To determine the metabolite content, new sets of experiments were performed using 10 tomato plants of each genotype (Moneymaker, RNAi Twi1 1.1 and RNAi Twi1 28.3) and sampling at 6 dpi.
RNA extraction and quantitative RT-PCR analysis
The total RNA of the tomato tissues was isolated using TRIzol reagent (Invitrogen) following the manufacturer’s protocol. A quantitative RT-PCR analysis was performed as previously described in the work by Campos and collaborators [90]. A house-keeping gene transcript, Elongation Factor 1 alpha (eEF1α), was used as an endogenous reference. The PCR primers used to amplify Twi1 were 5′-GGATGCGAAGAGCTATGGAG-3′ as the forward primer and 5′-CGGACCAATAGCCCAATTTT-3′ as the reverse primer. For eEF1α amplification, 5′-CCACCTCGAGATCCTAATGG-3′ and 5′-ACCCTCACGTATGCTTCCAG-3′ were used as the forward and the reverse primer, respectively.
Vector construction
The full-length cDNA (1412 bp) of Tomato wound-induced gene (Twi1) [41] was amplified by RT-PCR from the Moneymaker tomato leaves infected with the bacterial pathogen Pseudomonas syringae pv. tomato using 5′-ATGGGTCAGCTACATTTTTTC-3′ as the forward primer and 5′-TTAACGATATGAAGTTATGTC-3′ as the reverse primer. The resulting PCR product was cloned into the pCR8/GW/TOPO entry vector (Invitrogen), following the manufacturer’s protocol, and was sequenced. Then Twi1 was subcloned in the pGWB8 Gateway binary vector [91]. In order to generate the Twi1-silenced transgenic tomato plants, the method described by Helliwell and Waterhouse was followed [92]. Briefly, a selected 341 bp sequence of Twi1 was amplified from the full-length cDNA clone using the forward primer 5′-GGCTCGAGTCTAGAGAAATCAAGTTCCATTGTTTAT-3′, which introduced restriction sites XhoI and XbaI, and the reverse primer 5′-CCGAATTCGGATCCACTTCTCATTGAAAAAC-3′, which added restriction sites BamHI and EcoRI. The PCR product was first cloned in the pGEM T Easy vector (Promega) and sequenced. After digestion with the appropriate restriction enzymes and purification, the two Twi1 fragments were subcloned into the pHANNIBAL vector in both the sense and antisense orientations. Finally, the constructs made in pHANNIBAL were subcloned as a NotI flanked fragment into binary vector pART27 to produce highly effective intron-containing “hairpin” RNA silencing constructs. This vector carries the neomycin phosphotransferase gene (NPT II) as a transgenic selectable marker.

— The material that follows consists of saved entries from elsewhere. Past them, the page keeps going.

(** ** The records of each table *)
Definition cust_fields (c : customer_t) : list data :=
  [DT_HUGE (c_custkey c); DT_STR (c_name c); DT_STR (c_address c); DT_HUGE (c_nation_code c); DT_STR (c_phone c);
   DT_MONEY (c_acctbal c); DT_STR (c_mktsegment c); DT_STR (c_comment c)].
Definition order_fields (o : order_t) : list data :=
  [DT_HUGE (o_okey o); DT_HUGE (o_custkey o); DT_CHR (o_orderstatus o); DT_MONEY (o_totalprice o); DT_STR (o_odate o);
   DT_STR (o_opriority o); DT_STR (o_clerk o); DT_INT (o_spriority o); DT_STR (o_comment o)].
Definition line_fields (l : line_t) : list data :=
  [DT_HUGE (l_okey l); DT_HUGE (l_partkey l); DT_HUGE (l_suppkey l); DT_HUGE (l_lcnt l); DT_HUGE (l_quantity l);
   DT_MONEY (l_eprice l); DT_MONEY (l_discount l); DT_MONEY (l_tax l); DT_CHR (l_rflag l); DT_CHR (l_lstatus l);
   DT_STR (l_sdate l); DT_STR (l_cdate l); DT_STR (l_rdate l); DT_STR (l_shipinstruct l); DT_STR (l_shipmode l);
   DT_STR (l_comment l)].
Definition part_fields (p : part_t) : list data :=
  [DT_HUGE (p_partkey p); DT_STR (p_name p); DT_STR (p_mfgr p); DT_STR (p_brand p); DT_STR (p_type p);
   DT_HUGE (p_size p); DT_STR (p_container p); DT_MONEY (p_retailprice p); DT_STR (p_comment p)].
Definition psupp_fields (x : partsupp_t) : list data :=
  [DT_HUGE (ps_partkey x); DT_HUGE (ps_suppkey x); DT_HUGE (ps_qty x); DT_MONEY (ps_scost x); DT_STR (ps_comment x)].
Definition supp_fields (s : supplier_t) : list data :=
  [DT_HUGE (s_suppkey s); DT_STR (s_name s); DT_STR (s_address s); DT_HUGE (s_nation_code s); DT_STR (s_phone s);
   DT_MONEY (s_acctbal s); DT_STR (s_comment s)].
Definition nation_fields (c : code_t) : list data :=
  [DT_HUGE (n_code c); DT_STR (n_text c); DT_INT (n_join c); DT_STR (n_comment c)].
Definition region_fields (c : code_t) : list data :=
  [DT_HUGE (n_code c); DT_STR (n_text c); DT_STR (n_comment c)].

Definition pr_cust (c : customer_t) (mode : Z) : M prints unit :=
  let* fp := static_fp CUST 0 in fput fp (pr_record (cust_fields c)).
Definition pr_order (o : order_t) (mode : Z) : M prints unit :=
  let* fp := mode_fp ORDER mode in fput fp (pr_record (order_fields o)).
Definition pr_line (o : order_t) (mode : Z) : M prints unit :=
  let* fp := mode_fp LINE mode in iterM (o_lines o) (fun l => fput fp (pr_record (line_fields l))).
Definition pr_order_line (o : order_t) (mode : Z) : M prints unit :=
  do* modifyM (fun p => set_name ORDER (name_of ORDER_LINE p) p) in
  do* pr_order o mode in
  pr_line o mode.
Definition pr_part (p : part_t) (mode : Z) : M prints unit :=
  let* fp := static_fp PART 0 in fput fp (pr_record (part_fields p)).
Definition pr_psupp (p : part_t) (mode : Z) : M prints unit :=
  let* fp := static_fp PSUPP mode in iterM (p_s p) (fun x => fput fp (pr_record (psupp_fields x))).
Definition pr_part_psupp (p : part_t) (mode : Z) : M prints unit :=
  do* modifyM (fun st => set_name PART (name_of PART_PSUPP st) st) in
  do* pr_part p mode in
  pr_psupp p mode.
Definition pr_supp (s : supplier_t) (mode : Z) : M prints unit :=
  let* fp := static_fp SUPP mode in fput fp (pr_record (supp_fields s)).
Definition pr_nation (c : code_t) (mode : Z) : M prints unit :=
  let* fp := static_fp NATION mode in fput fp (pr_record (nation_fields c)).
Definition pr_region (c : code_t) (mode : Z) : M prints unit :=
  let* fp := static_fp REGION mode in fput fp (pr_record (region_fields c)).

(** [pr_drange]: the keys an update set deletes, [cnt] rows still to go. *)
Fixpoint drange_loop (n : nat) (tbl child cnt num : Z) : M prints unit :=
  match n with
  | O => retM tt
  | S n' =>
      do* (if delete_segments =? 0 then retM tt
           else
             let* p := getM in
             let per := if rows_per_segment p =? 0 then Z.quot cnt delete_segments + 1 else rows_per_segment p in
             let this := rows_this_segment p + 1 in
             if per <? this then
               let* fp := print_prep tbl (- num) in modifyM (set_drange (Some fp) num per 1)
             else modifyM (set_drange (dfp p) (last_num p) per this)) in
      let* p := getM in
      do* match dfp p with
          | Some fp => fput fp (dbg_print (DT_HUGE (MK_SPARSE child (Z.quot num (Z.quot 10000 UPD_PCT)))) true ++ [10])
          | None => failM Undefined
          end in
      drange_loop n' tbl (child + 1) (cnt - 1) num
  end.
Definition pr_drange (tbl min cnt num : Z) : M prints unit :=
  let* p := getM in
  do* (if last_num p =? num then retM tt
       else let* fp := print_prep tbl (- num) in
            modifyM (fun p => set_drange (Some fp) num (rows_per_segment p) 0 p)) in
  drange_loop (Z.to_nat cnt) tbl min cnt num.
End Output.

(** ** Reading a table back *)

Inductive column : Type := CStr | CInt | CHuge | CKey | CMoney | CChr.
Definition column_of (d : data) : column :=
  match d with
  | DT_STR _ => CStr
  | DT_INT _ => CInt
  | DT_HUGE _ => CHuge
  | DT_KEY _ => CKey
  | DT_MONEY _ => CMoney
  | DT_CHR _ => CChr
  end.

(** Cut at every [c]; one piece more than there are cuts. *)
Fixpoint split_on (c : Z) (l : bytes) : list bytes :=
  match l with
  | [] => [[]]
  | x :: l' =>
      if x =? c then [] :: split_on c l'
      else match split_on c l' with
           | [] => [[x]]
           | w :: ws => (x :: w) :: ws
           end
  end.

(** Dollars and cents. *)
Definition parse_money (l : bytes) : option Z :=
  let '(neg, l) := match l with
                   | c :: l' => if c =? 45 then (true, l') else (false, l)
                   | [] => (false, l)
                   end in
  match split_on 46 l with
  | [d; c] =>
      match parse_int d, parse_int c with
      | Some dollars, Some cents => Some ((if neg : bool then -1 else 1) * (100 * dollars + cents))
      | _, _ => None
      end
  | _ => None
  end.

Definition read_as (t : column) (b : bytes) : option data :=
  match t with
  | CStr => Some (DT_STR b)
  | CInt => DT_INT <$> parse_int b
  | CHuge => DT_HUGE <$> parse_int b
  | CKey => DT_KEY <$> parse_int b
  | CMoney => DT_MONEY <$> parse_money b
  | CChr => match b with [c] => Some (DT_CHR c) | _ => None end
  end.

Fixpoint read_record (shape : list column) (l : list bytes) : option (list data) :=
  match shape, l with
  | [], [] => Some []
  | t :: shape', b :: l' =>
      match read_as t b, read_record shape' l' with
      | Some d, Some ds => Some (d :: ds)
      | _, _ => None
      end
  | _, _ => None
  end.

Fixpoint read_records (shape : list column) (l : list bytes) : option (list (list data)) :=
  match l with
  | [] => None
  | [b] => match b with [] => Some [] | _ => None end
  | b :: l' =>
      match read_record shape (split_on SEPARATOR b), read_records shape l' with
      | Some r, Some rs => Some (r :: rs)
      | _, _ => None
      end
  end.
Definition read_table (shape : list column) (file : bytes) : option (list (list data)) :=
  read_records shape (split_on 10 file).

(** Text that a reader cannot mistake for a separator; amounts that fit an [int]. *)
Definition clean (d : data) : Prop :=
  match d with
  | DT_STR s => SEPARATOR ∉ s /\ 10 ∉ s
  | DT_INT n | DT_HUGE n | DT_KEY n => in_s64 n
  | DT_MONEY n => - 2 ^ 31 < n < 2 ^ 31
  | DT_CHR c => c <> SEPARATOR /\ c <> 10
  end.

Lemma split_on_none c l : c ∉ l -> split_on c l = [l].
Proof.
  induction l as [|x l IH]; intros H; [reflexivity|]. apply not_elem_of_cons in H as [Hx Hl]. cbn.
  rewrite (proj2 (Z.eqb_neq x c)) by auto. now rewrite IH.
Qed.

Lemma split_on_cut c l r : c ∉ l -> split_on c (l ++ c :: r) = l :: split_on c r.
Proof.
  induction l as [|x l IH]; intros H; cbn.
  - now rewrite Z.eqb_refl.
  - apply not_elem_of_cons in H as [Hx Hl]. rewrite (proj2 (Z.eqb_neq x c)) by auto. now rewrite IH.
Qed.

(** The text of an amount, and what it reads as. *)
Definition money_text (cents : Z) : bytes := fmt_int (Z.quot cents 100) ++ str "." ++ fmt_dec 2 (Z.rem cents 100).

Lemma parse_money_text neg cents : 0 <= cents < 2 ^ 31 ->
  parse_money ((if neg : bool then str "-" else []) ++ money_text cents) = Some (if neg then - cents else cents).
Proof.
  intros Hc. unfold money_text. rewrite Z.quot_div_nonneg, Z.rem_mod_nonneg by lia.
  assert (Hq : 0 <= cents / 100 < 2 ^ 31) by (split; [apply Z.div_pos|apply Z.div_lt_upper_bound]; lia).
  assert (Hr : 0 <= cents mod 100 < 100) by (apply Z.mod_pos_bound; lia).
  pose proof (Z.div_mod cents 100 ltac:(lia)) as Hdm.
  assert (Hno : forall w n, 0 <= n < 2 ^ 31 -> 46 ∉ fmt_dec w n).
  { intros w n Hn Hin. apply fmt_dec_chars in Hin; unfold in_s64; lia. }
  assert (Hsplit : split_on 46 (fmt_int (cents / 100) ++ str "." ++ fmt_dec 2 (cents mod 100)) =
                   [fmt_int (cents / 100); fmt_dec 2 (cents mod 100)]).
  { change (str ".") with [46]. cbn [app]. rewrite split_on_cut by now apply Hno.
    rewrite split_on_none by (apply Hno; lia). reflexivity. }
  destruct neg.
  - change (str "-") with [45]. cbn [app]. unfold parse_money. change (45 =? 45) with true. cbv iota beta.
    rewrite Hsplit. unfold fmt_int. rewrite !parse_fmt_dec by lia. f_equal. lia.
  - rewrite app_nil_l. destruct (fmt_dec_nonneg 0 (cents / 100)) as (x & l & E & Hx); [lia|].
    unfold parse_money. change fmt_int with (fmt_dec 0) in *. rewrite E in *. cbn [app] in *.
    rewrite (proj2 (Z.eqb_neq x 45) Hx), Hsplit, <- E, !parse_fmt_dec by lia. f_equal. lia.
Qed.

N. benthamiana agroinfiltration and tomato transformation
The pGWB8-Twi1 construction and the pGWB8 empty vector were transformed into the Agrobacterium tumefaciens C58 strain, while the pART27-Twi1 construction was transformed into A. tumefaciens LBA4404. The leaves of the 4-week-old N. benthamiana plants were infiltrated with the A. tumefaciens C58 carrying pGWB8-Twi1 or the empty vector, and with the C58 strain carrying the p19 plasmid (1:1), which encodes silencing suppressing protein p19 [93].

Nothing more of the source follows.